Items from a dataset
-------

Lemma watch_loop_spec cfg sources ps : Forall typed sources ->
  Forall (fun p => String.prefix agentFilePrefix (tmp p) = true) ps ->
  forall r (a : Agent J) reports, exists more,
    (watch_loop cfg sources ps r a reports).2 = reports ++ more /\ length more = length ps /\
    rtc astep a (watch_loop cfg sources ps r a reports).1.2.
Proof.
  intros T. induction 1 as [|p ps P _ IH]; intros r a reports.
  { exists []. by rewrite app_nil_r. }
  cbn [watch_loop]. pose proof (Step_asteps cfg p sources r a T P) as S.
  destruct (Step cfg p sources r a) as [[r1 a1] report]. simpl in S.
  destruct (IH r1 a1 (reports ++ [report])) as (more & -> & L & S').
  exists (report :: more). rewrite <- app_assoc. simpl. split_and!; [done|congruence|by etransitivity].
Qed.

(** A watch that starts reports every pass, the failed ones too, and leaves the
    node's directory and its accounting in agreement throughout. *)
Theorem watch_goes_on base cfg sources p ps r (a : Agent J) : WatchConfig_Validate cfg = None ->
  ainv base a -> Forall typed sources ->
  Forall (fun p => String.prefix agentFilePrefix (tmp p) = true) (p :: ps) ->
  let '(_, a', (reports, e)) := Watch cfg true sources p ps r a in
  e = None /\ length reports = S (length ps) /\ ainv base a'.
Proof.
  intros V I T P. unfold Watch. rewrite V. simpl negb. cbv iota.
  destruct (watch_loop_spec cfg sources (p :: ps) T P r a []) as (more & E & L & S).
  destruct (watch_loop cfg sources (p :: ps) r a []) as [[r' a'] reports]. simpl in *. subst reports.
  split_and!; [done|done|]. by eapply asteps_ainv.
Qed.
End loop.

(** ** A node under pressure, for the witnesses *)

Definition wsource : Source := mkSource "pods" (fun _ _ _ => (150, Some (Partial "one pod unread"))).
Definition wblind : Source := mkSource "slurm" (fun _ _ _ => (999, Some (Unread "unreachable"))).
Definition wwatch : WatchConfig := mkWatchConfig 100 0 0 Second.
Definition wpass : pass := mkPass (Some 80) 3 0 ".forebay-heartbeat-1".

Lemma pass_gives_back_witness :
  let '(_, a', (t, e)) := Step wwatch wpass [wsource; wblind] no_rate wagent in
  e = None /\ TObserved t = mkPressure "pods" 150 /\ TReclaimed t = 200 /\ TShortfall t = 0 /\
  Degraded t = ["pods: one pod unread"; "slurm: unreachable"] /\
  Borrowed (acct (manager a')) = 500 - 200 /\ dir a' !! "a" = None /\ beat a' = Some 3.
Proof.
  pose proof (pass_gives_back 0 wwatch wpass [wsource; wblind] no_rate wagent (ai_inv _ _ wagent_ainv)
    (ai_valid _ _ wagent_ainv) ltac:(repeat apply Forall_cons_2; try apply Forall_nil_2; intros ? ? ?; simpl; int64_lia)
    ltac:(reflexivity)) as W.
  assert (exists r a' t, Step wwatch wpass [wsource; wblind] no_rate wagent = (r, a', (t, None)) /\
    TObserved t = mkPressure "pods" 150 /\ TReclaimed t = 200 /\ TShortfall t = 0 /\
    leases (manager a') !! "a" = None /\ Degraded t = ["pods: one pod unread"; "slurm: unreachable"]) as (r & a' & t & E & Eo & Er & Es & Ea & Ed).
  { do 3 eexists. split; [vm_compute; reflexivity|]. split_and!; vm_compute; reflexivity. }
  rewrite E in *. simpl free in W. cbv iota beta in W. destruct W as (_ & _ & _ & Wb & _ & _ & _ & Wt & Wd).
  split_and!; [reflexivity|exact Eo|exact Er|exact Es|exact Ed| | |exact Wt].
  - rewrite Wb, Er. reflexivity.
  - apply (Wd eq_refl); [|exact Ea]. vm_compute. by eexists.
Defined.

Definition wduration : WatchConfig := mkWatchConfig 0 (2 * Second) 64 Second.

(** A workload that wrote 500 bytes in a second, 300 of them over a reclaim. *)
Lemma floor_kept_witness :
  let '(_, (rate, known)) := observe_rate 700 200 (2 * Second) (mkRate 900 500 Second true) in
  known = true /\ target wduration rate known = 1000 /\ 0 < target wduration rate known.
Proof.
  pose proof (floor_kept wduration (mkRate 900 500 Second true) 700 200 (2 * Second) ltac:(reflexivity)) as W.
  destruct (observe_rate _ _ _ _) as [r' [rate known]] eqn:E. vm_compute in E. injection E as <- <- <-.
  split_and!; [reflexivity|vm_compute; reflexivity|]. destruct W as (_ & W & _). exact W.
Defined.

-------

Nothing but the lines from the one with "pose proof (floor_kept" through the final line of the data above should be output, exactly as written.

  pose proof (floor_kept wduration (mkRate 900 500 Second true) 700 200 (2 * Second) ltac:(reflexivity)) as W.
  destruct (observe_rate _ _ _ _) as [r' [rate known]] eqn:E. vm_compute in E. injection E as <- <- <-.
  split_and!; [reflexivity|vm_compute; reflexivity|]. destruct W as (_ & W & _). exact W.
Defined.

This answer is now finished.